#### What is required
Your task is to repeat exactly the lines below between the line holding "(** ** Clamping *)" and the line holding "(lo <= hi)%Q -> (lo <= clamp_min_max", inclusive, and only those.

Data entries
________________

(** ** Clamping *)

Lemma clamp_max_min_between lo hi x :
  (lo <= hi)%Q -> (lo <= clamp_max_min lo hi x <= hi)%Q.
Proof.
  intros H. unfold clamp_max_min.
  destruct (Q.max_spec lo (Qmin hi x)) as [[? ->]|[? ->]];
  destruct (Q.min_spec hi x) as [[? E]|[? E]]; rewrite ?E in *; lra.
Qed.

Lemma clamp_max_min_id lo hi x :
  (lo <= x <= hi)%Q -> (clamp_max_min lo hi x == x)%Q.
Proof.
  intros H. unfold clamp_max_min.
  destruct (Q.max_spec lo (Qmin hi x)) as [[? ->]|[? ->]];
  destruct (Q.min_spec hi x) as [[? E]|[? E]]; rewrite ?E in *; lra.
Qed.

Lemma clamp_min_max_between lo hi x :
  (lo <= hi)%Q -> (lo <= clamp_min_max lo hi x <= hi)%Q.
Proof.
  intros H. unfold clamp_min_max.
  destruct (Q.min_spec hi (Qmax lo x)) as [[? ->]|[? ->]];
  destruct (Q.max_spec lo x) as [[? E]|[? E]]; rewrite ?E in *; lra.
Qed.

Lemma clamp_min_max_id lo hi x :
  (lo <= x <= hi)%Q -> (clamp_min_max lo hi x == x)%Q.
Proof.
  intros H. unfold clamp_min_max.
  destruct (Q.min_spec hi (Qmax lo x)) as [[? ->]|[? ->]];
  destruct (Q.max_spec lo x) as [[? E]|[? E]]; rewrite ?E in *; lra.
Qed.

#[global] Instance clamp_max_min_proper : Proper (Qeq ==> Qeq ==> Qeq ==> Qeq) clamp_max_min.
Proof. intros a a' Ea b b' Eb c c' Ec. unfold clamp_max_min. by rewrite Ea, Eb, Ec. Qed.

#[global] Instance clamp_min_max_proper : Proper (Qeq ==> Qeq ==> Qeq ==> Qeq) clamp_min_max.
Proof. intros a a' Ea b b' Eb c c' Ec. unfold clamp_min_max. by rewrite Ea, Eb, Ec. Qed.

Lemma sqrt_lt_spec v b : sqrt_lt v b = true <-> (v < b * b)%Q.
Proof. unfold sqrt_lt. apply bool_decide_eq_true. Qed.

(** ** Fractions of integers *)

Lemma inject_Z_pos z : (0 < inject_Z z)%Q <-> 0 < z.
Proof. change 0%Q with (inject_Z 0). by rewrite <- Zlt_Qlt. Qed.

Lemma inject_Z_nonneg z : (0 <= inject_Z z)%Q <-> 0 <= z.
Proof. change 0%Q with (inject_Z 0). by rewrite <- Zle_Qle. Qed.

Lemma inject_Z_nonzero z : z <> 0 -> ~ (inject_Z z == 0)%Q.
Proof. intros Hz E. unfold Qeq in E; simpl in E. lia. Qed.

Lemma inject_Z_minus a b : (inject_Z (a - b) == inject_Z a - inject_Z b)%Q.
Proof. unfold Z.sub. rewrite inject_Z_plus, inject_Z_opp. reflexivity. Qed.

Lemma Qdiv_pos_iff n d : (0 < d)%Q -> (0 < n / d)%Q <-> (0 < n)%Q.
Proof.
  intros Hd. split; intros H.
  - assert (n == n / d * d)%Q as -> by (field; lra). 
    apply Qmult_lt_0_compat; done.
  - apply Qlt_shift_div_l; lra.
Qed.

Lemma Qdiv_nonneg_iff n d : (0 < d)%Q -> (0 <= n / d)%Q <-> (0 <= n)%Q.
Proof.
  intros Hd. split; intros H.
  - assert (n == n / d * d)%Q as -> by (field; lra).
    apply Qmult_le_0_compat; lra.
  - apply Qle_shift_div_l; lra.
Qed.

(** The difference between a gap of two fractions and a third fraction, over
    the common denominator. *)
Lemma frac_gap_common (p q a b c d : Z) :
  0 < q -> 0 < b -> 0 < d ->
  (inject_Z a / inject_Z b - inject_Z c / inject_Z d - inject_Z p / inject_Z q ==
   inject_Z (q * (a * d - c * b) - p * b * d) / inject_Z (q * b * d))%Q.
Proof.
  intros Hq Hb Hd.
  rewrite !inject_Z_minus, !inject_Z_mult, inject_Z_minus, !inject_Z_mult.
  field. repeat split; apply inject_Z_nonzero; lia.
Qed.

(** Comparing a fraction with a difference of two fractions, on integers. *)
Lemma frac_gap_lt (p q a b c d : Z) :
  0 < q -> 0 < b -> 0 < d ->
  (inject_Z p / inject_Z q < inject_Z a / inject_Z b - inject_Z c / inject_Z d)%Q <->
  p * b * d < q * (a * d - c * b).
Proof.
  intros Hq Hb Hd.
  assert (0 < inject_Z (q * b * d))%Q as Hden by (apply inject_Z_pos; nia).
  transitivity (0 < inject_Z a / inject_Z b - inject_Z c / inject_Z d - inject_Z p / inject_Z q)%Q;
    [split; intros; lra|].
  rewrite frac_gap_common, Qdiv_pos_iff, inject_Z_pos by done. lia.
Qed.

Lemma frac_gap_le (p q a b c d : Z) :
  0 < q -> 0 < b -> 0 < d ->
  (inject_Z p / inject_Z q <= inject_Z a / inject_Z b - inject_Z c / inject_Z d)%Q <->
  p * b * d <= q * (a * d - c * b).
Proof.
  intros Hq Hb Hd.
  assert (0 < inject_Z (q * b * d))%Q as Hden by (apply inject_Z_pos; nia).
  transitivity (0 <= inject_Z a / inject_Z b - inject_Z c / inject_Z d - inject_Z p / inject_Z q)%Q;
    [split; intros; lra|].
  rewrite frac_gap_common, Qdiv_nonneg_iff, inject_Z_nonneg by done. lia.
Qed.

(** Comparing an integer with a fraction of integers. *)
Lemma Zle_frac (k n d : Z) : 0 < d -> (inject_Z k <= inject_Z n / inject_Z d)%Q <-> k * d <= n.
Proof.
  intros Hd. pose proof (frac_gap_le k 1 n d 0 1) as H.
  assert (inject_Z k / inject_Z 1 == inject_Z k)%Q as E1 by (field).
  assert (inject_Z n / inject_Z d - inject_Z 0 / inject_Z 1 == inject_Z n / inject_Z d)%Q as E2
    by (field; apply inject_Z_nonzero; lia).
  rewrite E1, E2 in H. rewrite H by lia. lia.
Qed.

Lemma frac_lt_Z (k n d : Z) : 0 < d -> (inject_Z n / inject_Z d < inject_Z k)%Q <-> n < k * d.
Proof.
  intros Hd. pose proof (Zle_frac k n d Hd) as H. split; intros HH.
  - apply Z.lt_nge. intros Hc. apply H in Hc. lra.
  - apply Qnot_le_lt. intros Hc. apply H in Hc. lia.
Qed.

________________

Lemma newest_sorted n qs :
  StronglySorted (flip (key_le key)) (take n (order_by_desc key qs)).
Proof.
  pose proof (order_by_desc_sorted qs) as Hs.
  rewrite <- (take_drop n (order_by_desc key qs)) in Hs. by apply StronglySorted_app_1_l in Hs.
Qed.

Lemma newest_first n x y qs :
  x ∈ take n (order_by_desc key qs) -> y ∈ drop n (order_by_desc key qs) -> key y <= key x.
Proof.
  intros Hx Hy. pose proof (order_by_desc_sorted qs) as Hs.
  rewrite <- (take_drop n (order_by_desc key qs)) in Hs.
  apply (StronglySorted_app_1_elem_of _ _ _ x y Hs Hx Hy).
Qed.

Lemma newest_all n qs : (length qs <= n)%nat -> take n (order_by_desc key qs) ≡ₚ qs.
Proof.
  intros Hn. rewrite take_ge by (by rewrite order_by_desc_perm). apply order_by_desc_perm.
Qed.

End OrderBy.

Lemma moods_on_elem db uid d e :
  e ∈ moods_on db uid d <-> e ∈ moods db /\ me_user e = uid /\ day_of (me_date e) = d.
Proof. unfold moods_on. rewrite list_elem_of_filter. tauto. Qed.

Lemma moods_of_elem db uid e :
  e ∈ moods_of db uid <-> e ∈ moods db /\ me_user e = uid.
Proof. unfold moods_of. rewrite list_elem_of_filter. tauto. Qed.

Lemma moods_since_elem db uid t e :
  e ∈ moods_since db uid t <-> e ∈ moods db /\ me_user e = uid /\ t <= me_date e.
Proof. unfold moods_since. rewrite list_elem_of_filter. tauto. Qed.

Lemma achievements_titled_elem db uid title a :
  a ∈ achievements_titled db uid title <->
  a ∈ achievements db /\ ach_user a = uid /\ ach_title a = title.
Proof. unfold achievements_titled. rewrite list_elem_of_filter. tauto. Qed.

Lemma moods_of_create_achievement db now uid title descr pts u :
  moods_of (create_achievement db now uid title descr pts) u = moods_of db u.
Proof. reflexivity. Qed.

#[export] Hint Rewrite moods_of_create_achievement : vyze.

________________

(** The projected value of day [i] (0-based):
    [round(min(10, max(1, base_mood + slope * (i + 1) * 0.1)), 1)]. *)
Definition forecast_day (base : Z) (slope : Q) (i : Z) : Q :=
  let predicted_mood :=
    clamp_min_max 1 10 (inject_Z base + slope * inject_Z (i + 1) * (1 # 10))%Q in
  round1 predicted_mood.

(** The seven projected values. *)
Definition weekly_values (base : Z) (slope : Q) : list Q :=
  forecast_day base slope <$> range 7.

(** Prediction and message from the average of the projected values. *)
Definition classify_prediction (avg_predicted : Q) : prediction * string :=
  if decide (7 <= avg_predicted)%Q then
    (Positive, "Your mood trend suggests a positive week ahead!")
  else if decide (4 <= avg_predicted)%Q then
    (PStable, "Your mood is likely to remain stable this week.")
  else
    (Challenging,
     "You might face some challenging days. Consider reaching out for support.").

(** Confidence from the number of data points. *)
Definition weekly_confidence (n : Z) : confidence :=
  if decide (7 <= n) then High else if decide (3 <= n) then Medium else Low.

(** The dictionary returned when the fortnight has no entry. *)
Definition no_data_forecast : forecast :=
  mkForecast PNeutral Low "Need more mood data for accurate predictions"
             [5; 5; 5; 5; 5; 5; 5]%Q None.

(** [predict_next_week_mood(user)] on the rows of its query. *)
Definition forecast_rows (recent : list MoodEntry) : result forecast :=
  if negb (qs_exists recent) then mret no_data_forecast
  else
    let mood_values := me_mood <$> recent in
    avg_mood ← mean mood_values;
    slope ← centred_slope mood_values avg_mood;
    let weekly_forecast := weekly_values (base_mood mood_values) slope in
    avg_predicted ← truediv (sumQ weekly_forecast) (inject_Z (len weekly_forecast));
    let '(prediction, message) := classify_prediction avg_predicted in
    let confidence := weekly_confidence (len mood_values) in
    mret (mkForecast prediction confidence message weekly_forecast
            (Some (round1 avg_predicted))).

________________

#### Expected answer
(** ** Clamping *)

Lemma clamp_max_min_between lo hi x :
  (lo <= hi)%Q -> (lo <= clamp_max_min lo hi x <= hi)%Q.
Proof.
  intros H. unfold clamp_max_min.
  destruct (Q.max_spec lo (Qmin hi x)) as [[? ->]|[? ->]];
  destruct (Q.min_spec hi x) as [[? E]|[? E]]; rewrite ?E in *; lra.
Qed.

Lemma clamp_max_min_id lo hi x :
  (lo <= x <= hi)%Q -> (clamp_max_min lo hi x == x)%Q.
Proof.
  intros H. unfold clamp_max_min.
  destruct (Q.max_spec lo (Qmin hi x)) as [[? ->]|[? ->]];
  destruct (Q.min_spec hi x) as [[? E]|[? E]]; rewrite ?E in *; lra.
Qed.

Lemma clamp_min_max_between lo hi x :
  (lo <= hi)%Q -> (lo <= clamp_min_max lo hi x <= hi)%Q.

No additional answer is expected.